Dr. Mohamed Tahir, an orthopedic surgeon from London, does multiple surgeries a day on little sleep. He's often jolted awake by bombings shaking the hospital. Work is frantic. He recalled opening one man’s chest to stop bleeding, with no time to get him to the operating room. The man died.

Tahir said when the Rafah invasion began, Palestinian colleagues at the hospital nervously asked if the volunteers would leave.

"It makes my heart feel really heavy," Tahir said. The Palestinian staff knows that when the teams leave "they have no more protection; and that could mean that this hospital turns into Shifa, which is a very real possibility."

Israeli occupation forces stormed Gaza City's Shifa Hospital, the territory's largest, for a second time in March, leaving it in ruins.

The patients Tahir has saved keep him going. Tahir and other surgeons operated for hours on a man with severe wounds to the skull and abdomen and shrapnel in his back. They did a second surgery on him Wednesday night.
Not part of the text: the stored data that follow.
Lemma groupby_mean_total key vals df :
  key ∈ columns df → Forall (fun v => v ∈ columns df) vals → key ∉ vals →
  Forall (fun r => Forall (fun v => is_str (cell_at r v) = false) vals)
         (rows df) →
  is_Ok (groupby_mean key vals df).
Proof.
  intros Hk Hv Hkv Hs. unfold groupby_mean.
  rewrite (proj2 (has_column_spec _ _) Hk). 
  replace (forallb (has_column df) vals) with true.
  2:{ symmetry. apply forallb_forall. intros v Hin%list_elem_of_In.
      apply has_column_spec. by eapply Forall_forall in Hv. }
  rewrite bool_decide_eq_false_2 by done. simpl.
  destruct (mapR_total (mean_row key vals)
              (sort_groups (group_rows key (rows df)))) as [rws Hrws].
  - rewrite sort_groups_perm.
    destruct (group_rows_ok key (rows df)) as (Hg & _ & _).
    eapply Forall_impl; [exact Hg |]. intros g (_ & _ & Hgr).
    unfold mean_row.
    destruct (mapR_total
                (fun v => m ← mean (map (fun r => cell_at r v) g.2); Ok (v, m))
                vals) as [ms Hms].
    + apply Forall_forall. intros v Hvin.
      rewrite mean_spec; [by eexists |].
      rewrite Forall_fmap. rewrite Hgr. unfold rows_of_key.
      apply Forall_forall. intros r [_ Hr]%list_elem_of_filter.
      eapply Forall_forall in Hs; [| exact Hr].
      by eapply Forall_forall in Hs.
    + rewrite Hms. by eexists.
  - rewrite Hrws. by eexists.
Qed.

(** Every row of the table with a key has a row in the aggregate. *)
Lemma groupby_mean_complete key vals df out r :
  groupby_mean key vals df = Ok out →
  r ∈ rows df → is_nan (cell_at r key) = false →
  ∃ row, row ∈ rows out ∧ key_eqb (cell_at row key) (cell_at r key) = true.
Proof.
  intros Hout Hr Hn.
  pose proof (groupby_mean_keys _ _ _ _ Hout) as Hkeys.
  destruct (group_rows_ok key (rows df)) as (_ & _ & Hcov).
  destruct (Hcov r Hr Hn) as (k & Hkin & Hkr).
  rewrite <- Hkeys in Hkin.
  apply list_elem_of_fmap in Hkin as (row & -> & Hrow). by exists row.
Qed.

(** A row of the aggregate holds the means of the rows of the table
    that have its key. *)
Lemma groupby_mean_row key vals df out row :
  groupby_mean key vals df = Ok out → row ∈ rows out →
  rows_of_key key (cell_at row key) (rows df) ≠ []
  ∧ is_nan (cell_at row key) = false
  ∧ ∀ v, v ∈ vals →
      row !! v = Some (mean_of_present
                         (map (fun r => cell_at r v)
                              (rows_of_key key (cell_at row key) (rows df)))).
Proof.
  intros Hout Hrow.
  destruct (groupby_mean_inv _ _ _ _ Hout) as (Hc & _ & Hkv & gs & Hp & Hf).
  destruct (group_rows_ok key (rows df)) as (Hg & _ & _).
  apply list_elem_of_lookup in Hrow as [i Hi].
  destruct (Forall2_lookup_r _ _ _ _ _ Hf Hi) as (g & Hgi & Hgrow).
  assert (Hgo : group_of key (rows df) g).
  { eapply Forall_forall; [exact Hg |]. rewrite <- Hp.
    by eapply list_elem_of_lookup_2. }
  destruct Hgo as (Hn & Hne & Hg2).
  rewrite (mean_row_key _ _ _ _ Hgrow), <- Hg2.
  split_and!; [done | done |].
  intros v Hvin. rewrite (mean_row_lookup _ _ _ _ Hgrow).
  rewrite decide_False by (by intros ->). by rewrite decide_True.
Qed.

(** C4.  The Commune Aggregator returns one row per key of the table;
    the value of a row in a value column is the arithmetic mean of the
    values of the column that are present among the rows of the table
    with the key of the row, and it is missing (not zero) when none of
    them is present. *)
Theorem aggregate_mean_of_present (key : string) (vals : list string)
  (df : DataFrame) :
  key ∈ columns df → Forall (fun v => v ∈ columns df) vals → key ∉ vals →
  Forall (fun r => Forall (fun v => is_str (cell_at r v) = false) vals)
         (rows df) →
  ∃ out, groupby_mean key vals df = Ok out
    ∧ columns out = key :: vals
    ∧ unique_keys key (rows out)
    ∧ (∀ r, r ∈ rows df → is_nan (cell_at r key) = false →
         ∃ row, row ∈ rows out
                ∧ key_eqb (cell_at row key) (cell_at r key) = true)
    ∧ ∀ row, row ∈ rows out →
        let group := rows_of_key key (cell_at row key) (rows df) in
        group ≠ []
        ∧ ∀ v, v ∈ vals →
            let values := map (fun r => cell_at r v) group in
            row !! v = Some (mean_of_present values)
            ∧ (present values ≠ [] →
                 row !! v = Some (Num (Qred (Qsum (present values)
                              / inject_Z (Z.of_nat (length (present values)))))))
            ∧ (Forall (fun c => c = NaN) values → row !! v = Some NaN).
Proof.
  intros Hk Hv Hkv Hs.
  destruct (groupby_mean_total key vals df Hk Hv Hkv Hs) as [out Hout].
  exists out. split; [done |].
  destruct (groupby_mean_inv _ _ _ _ Hout) as (Hc & _).
  split_and!; [done | by eapply groupby_mean_unique | |].
  - intros r Hr Hn. by eapply groupby_mean_complete.
  - intros row Hrow group.
    destruct (groupby_mean_row _ _ _ _ _ Hout Hrow) as (Hne & _ & Hmeans).
    split; [done |]. intros v Hvin values.
    pose proof (Hmeans v Hvin) as Hrv. fold group in Hrv. fold values in Hrv.
    split_and!; [done | |].
    + intros Hpres. rewrite Hrv. unfold mean_of_present.
      by destruct (present values).
    + intros Hall. rewrite Hrv. by rewrite mean_of_present_all_missing.
Qed.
"I looked at my colleagues and said, 'You know what? If this patient survives — just this patient — everything we've done, or everything we've experienced, would all be worth it,'" Tahir said.

Dr. Ahlia Kattan, an anesthesiologist and ICU doctor from California, said the hardest case for her was a 4-year-old boy, the same age as her son, who arrived with burns on more than 75 percent of his body, his lungs and spleen shattered. He didn't survive.

"He reminded me so much of my son," she said, holding back tears. "Everyone has different stories here that they're taking home with them."

Weighing heavily on all the volunteers, Kattan said, is "the guilt that we’re already feeling when we leave, that we get to escape to safety."